I have a table like this one:

|  machine  |  type  |    value  |  id  |
 ----------- -------- ----------- ------ 
|     1     |   a    |     0.34  |   1  |
|     1     |   b    |     0.23  |   2  |
|     1     |   b    |     0.26  |   3  |
|     1     |   b    |     0.35  |   4  |
|     1     |   a    |     0.15  |   5  |
|     1     |   b    |     0.45  |   6  |
|     1     |   b    |     0.55  |   7  |

And I would like to obtain a table with the row with type "a" as column (id is not relevant in this case). For example:

|  machine  |  value | value_col |
 ----------- -------- ----------- 
|     1     |   0.23 |  0.34     |
|     1     |   0.26 |  0.34     |
|     1     |   0.35 |  0.34     |
|     1     |   0.45 |  0.15     |
|     1     |   0.55 |  0.15     |

I tried the SQL Server pivot function but I cannot obtain the desired result.

Any help?

THANKS!

CodePudding user response:

use CROSS APPLY() to obtain the last a value

select t.machine, t.value, v.value_col
from   tbl t
       cross apply
       (
           select top 1 value_col = value
           from   tbl x
           where  x.id < t.id
           and    x.type = 'a'
           order by id desc
       ) v
where  t.type = 'b'

dbfiddle

CodePudding user response:

It can be done in three steps, which makes me feel there are cleaner ways (but that I can't think of them)

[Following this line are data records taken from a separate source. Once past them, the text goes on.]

(** ** Further properties of [score_dass] *)

(** X5: in the result of a valid request each severity label is the one
    [severity_for] gives for the score stored beside it, which is the label
    of the printed table, and is one of the five labels of the result type. *)
Theorem result_labels_match_scores {Store : Type}
    (create_document : string → gmap string pyval → Store → persisted * Store)
    (a : DASSAssessment) (st : Store) :
  valid_answers (answers a) →
  ∃ r st', score_dass create_document a st = (Ok r, st')
    ∧ ∀ k, severity_for (score_of k r) (thresholds k) = Ok (severity_of k r)
           ∧ severity_of k r = spec_label k (score_of k r)
           ∧ severity_of k r ∈ severity_literal.
Proof.
  intros Hv.
  destruct (score_dass_fields create_document a st Hv)
    as (r & st' & Hrun & Hd & Ha & Hs & Hds & Has & Hss & _).
  exists r, st'. split; [exact Hrun|]. intros k.
  assert (Hlabel : severity_of k r = spec_label k (score_of k r)) by by destruct k.
  assert (Hb : 0 ≤ score_of k r ≤ 21).
  { pose proof (subscale_score_bounds _ k Hv) as Hb.
    destruct k; cbn [score_of items_0based] in *; congruence. }
  rewrite Hlabel. split; [|split; [reflexivity|]].
  - apply severity_for_spec. lia.
  - pose proof (spec_label_literal k (score_of k r)) as H.
    by apply bool_decide_eq_true in H.
Qed.
(** * Azure ML cheat sheet: the pipeline script and the privacy script

    The repository holds two sequential scripts, [06_pipeline.py] and
    [11_privacy.py].  Each one is a straight line of calls against the
    workspace SDK, an HTTP endpoint and a noise engine.  The scripts are
    embedded as programs of a state-and-exception monad whose state is the
    world the script talks to; every call the script makes is appended to a
    trace kept in that world, with the arguments the source passes. *)

From Stdlib Require Import PrimFloat.
From stdpp Require Import gmap strings list pretty.

Set Warnings "-register-all,-inexact-float".

Open Scope string_scope.
Open Scope list_scope.

(** ** Python values and exceptions *)

(** Python's [float] is IEEE 754 binary64, as is [PrimFloat.float]. *)
Abbreviation pyfloat := PrimFloat.float.

(** The exceptions a script can end with: the Python built-in ones raised
    by indexing and attribute access, and the error taxonomy (a) to (e) of
    the design ([PrivacyParameterError] is named by it; no statement of
    either script raises it). *)
Inductive exn : Type :=
  | AuthenticationError
  | DependencyError
  | RemoteExecutionFailure
  | NetworkError
  | PrivacyParameterError
  | AttributeError (attr : string)
  | KeyError (key : string)
  | IndexError
  | TypeError.
Definition initPasswordCmd : cobra_Command :=
  {| Use := PasswordCommand;
     Short := "change password for quic-s server";
     RunE := None |}.

Definition initPasswordSetCmd : cobra_Command :=
  {| Use := SetCommand;
     Short := "change password for quic-s server";
     RunE := Some (λ env g,
       if bool_decide (password g = "") then
         emit (ELog ["quics: "; "Please enter password"]) ;;
         emit (EHelp passwordSetCmd) ;;
         return_ None
       else
         let url := "/api/v1/server/password/set" in
         let server := {| Password := password g |} in
         emit (EMarshal server) ;;
         body ← orLogReturn (json_Marshal env server) ;
         postAndClose env url (Some body)) |}.

Definition initPasswordResetCmd : cobra_Command :=
  {| Use := ResetCommand;
     Short := "reset password for quic-s server";
     RunE := Some (λ env g,
       let url := "/api/v1/server/password/reset" in
       postAndClose env url None) |}.

Definition initShowCmd : cobra_Command :=
  {| Use := ShowCommand;
     Short := "show quic-s server data";
     RunE := None |}.

Definition initShowClientCmd : cobra_Command :=
  {| Use := ClientCommand;
     Short := "show client information";
     RunE := Some (λ env g,
       validateOptionByCommand g showClientCmd ;;
       let url := "/api/v1/server/logs/clients?uuid=" +:+ id g in
       response ← getAndClose env url ;
       clients ← unmarshalInto env ElemClient response [] ;
       for_each clients (λ client,
         for_each (Root client) (λ root,
           emit (EPrint ("*   UUID: " +:+ UUID client +:+ "   |   ID: " +:+ Sprint_int (Id client)
                         +:+ "   |   IP: " +:+ Ip client +:+ "   |   Root Directoreis: " +:+ root
                         +:+ "   *" +:+ newline)))) ;;
       return_ None) |}.

Definition initShowDirCmd : cobra_Command :=
  {| Use := DirCommand;
     Short := "show directory information";
     RunE := Some (λ env g,
       validateOptionByCommand g showDirCmd ;;
       let url := "/api/v1/server/logs/directories?afterPath=" +:+ path g in
       response ← getAndClose env url ;
       dirs ← unmarshalInto env ElemRootDirectory response [] ;
       for_each dirs (λ dir,
         for_each (UUIDs dir) (λ uuid,
           emit (EPrint ("*   Root Directory: " +:+ dir_AfterPath dir +:+ "   |   Owner: " +:+ Owner dir
                         +:+ "   |   Password: " +:+ dir_Password dir +:+ "   |   UUID: " +:+ uuid
                         +:+ "   *" +:+ newline)))) ;;
       return_ None) |}.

  1. create an identifier to relate all rows which should share an a value
  2. use a window function to copy that a value to the rest of the partition
  3. filter to include only the b rows

For example...

WITH
  a_partitioned AS
(
  SELECT
    *,
    SUM(CASE WHEN type='a' THEN 1 ELSE 0 END) OVER (PARTITION BY machine ORDER BY id)  AS a_partition
  FROM
    your_table
),
  a_value_spread AS
(
  SELECT
    *,
    MAX(CASE WHEN type = 'a' THEN value END) OVER (PARTITION BY machine, a_partition)  AS a_value
  FROM
    a_partitioned 
)
SELECT
  *
FROM
  a_value_spread
WHERE
  type = 'b'

Demo : https://dbfiddle.uk/?rdbms=sqlserver_2019&fiddle=9037c0d3e6d46e05ecbcfdd3777808cd


EDIT

Here's my REALLY superficial attempt to experiment with which answer might have the lowest processing overheads...


In the correlated sub-query version, the scan of the data is 4% of the total cost

  • So, the whole query 'costs' ~20 index scans

In the analytic function version, the scan of the data is 12% of the total cost

  • So, the whole query 'costs' ~8.3 index scans

It's a very small data set though, and a very arbitrarily constructed data-set.

  • I'd run an actual profiler against your actual data
  • IF performance matters

(If the correlated sub-query approach is 'fast enough', definitely use that.)